-------- INFORMATION --------

(** X3.  When [formatUnit(epoch)] throws, the strategy rejects with that
    error after the wallet update and before the history write: in
    simulation mode the balance has been debited, the history is as it was
    and [saveRoundInHistory] has not been called. *)
Theorem unformatted_epoch_stops_strategy (direction : Bet) (epoch : num)
    (w : World num) (txReceipt : TxReceipt num) (transaction : Outcome num) (e : exn) :
  reply_bet C direction (cryptoBetAmount C w) epoch = Resolved txReceipt ->
  parseTransactionReceipt C txReceipt = Resolved transaction ->
  C.(formatUnit) (Some epoch) None = Rejected e ->
  run (strategy C direction epoch) w =
    (Rejected e,
     {| GLOBAL_CONFIG := w.(GLOBAL_CONFIG);
        configuredBetAmount := w.(configuredBetAmount);
        simulationBalance := balance_after C w transaction;
        history := w.(history);
        calls :=
          w.(calls) ++
          call_bet direction (cryptoBetAmount C w) epoch ::
          ledger_calls C w transaction |}).
Proof.
  intros Hbet Hparse Hround.
  unfold cryptoBetAmount, balance_after, ledger_calls in *.
  destruct direction; simpl in Hbet |- *;
    rewrite Hbet, Hparse; simpl;
    destruct (SIMULATION_MODE (GLOBAL_CONFIG w)); simpl;
    rewrite Hround;
    unfold log, set_balance; simpl;
    repeat rewrite <- app_assoc; reflexivity.
Qed.

(** X4.  When the history write rejects, nothing is rolled back: in
    simulation mode the balance stays debited by the stake and the fee
    although no record has been stored. *)
Theorem failed_save_keeps_debit (direction : Bet) (epoch : num)
    (w : World num) (txReceipt : TxReceipt num) (transaction : Outcome num)
    (round : num) (e : exn) :
  reply_bet C direction (cryptoBetAmount C w) epoch = Resolved txReceipt ->
  parseTransactionReceipt C txReceipt = Resolved transaction ->
  C.(formatUnit) (Some epoch) None = Resolved round ->
  C.(reply_saveRoundInHistory)
    [bet_record direction round (cryptoBetAmount C w) transaction] = Rejected e ->
  fst (run (strategy C direction epoch) w) = Rejected e /\
  simulationBalance (snd (run (strategy C direction epoch) w)) =
    balance_after C w transaction /\
  history (snd (run (strategy C direction epoch) w)) = w.(history).
Proof.
  intros Hbet Hparse Hround Hsave.
  unfold cryptoBetAmount, bet_record, balance_after in *.
  destruct direction; simpl in Hbet |- *;
    rewrite Hbet, Hparse; simpl;
    destruct (SIMULATION_MODE (GLOBAL_CONFIG w)); simpl;
    rewrite Hround; simpl; rewrite Hsave; simpl; auto.
Qed.


End Failures.

Section Frames.

Context (num exn : Type) {arith : JsArith num}.
Variable C : Collaborators num exn.

(** Case analysis on every answer a run depends on. *)
Ltac every_reply :=
  repeat
    match goal with
    | |- context [match ?c with Resolved _ => _ | Rejected _ => _ end] =>
        destruct c; simpl
    | |- context [if ?b then _ else _] => destruct b; simpl
    end.

(** X6.  However a bet strategy ends, the first thing it does is the
    contract call for its own direction, with the crypto value of the
    configured amount and the epoch, and it makes no other call to the
    contract client: no second attempt, no bet in the other direction, no
    claim. *)
Theorem bet_is_placed_first_and_once (direction : Bet) (epoch : num) (w : World num) :
  exists rest : list (Call num),
    calls (snd (run (strategy C direction epoch) w)) =
      w.(calls) ++ call_bet direction (cryptoBetAmount C w) epoch :: rest /\
    forallb (fun c => negb (is_contract_call c)) rest = true.
Proof.
  unfold cryptoBetAmount.
  destruct direction; simpl; every_reply;
    unfold log, set_balance, store; simpl;
    repeat rewrite <- app_assoc; simpl;
    eexists; (split; [reflexivity | reflexivity]).
Qed.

--------

■ **EXERCISE**: Every line above from the line with "history (snd (run" to the line with "Context (num exn", both included, must be reproduced exactly, and no other line may appear.

■ **PROBLEM SOLUTION**:
  history (snd (run (strategy C direction epoch) w)) = w.(history).
Proof.
  intros Hbet Hparse Hround Hsave.
  unfold cryptoBetAmount, bet_record, balance_after in *.
  destruct direction; simpl in Hbet |- *;
    rewrite Hbet, Hparse; simpl;
    destruct (SIMULATION_MODE (GLOBAL_CONFIG w)); simpl;
    rewrite Hround; simpl; rewrite Hsave; simpl; auto.
Qed.


End Failures.

Section Frames.

Context (num exn : Type) {arith : JsArith num}.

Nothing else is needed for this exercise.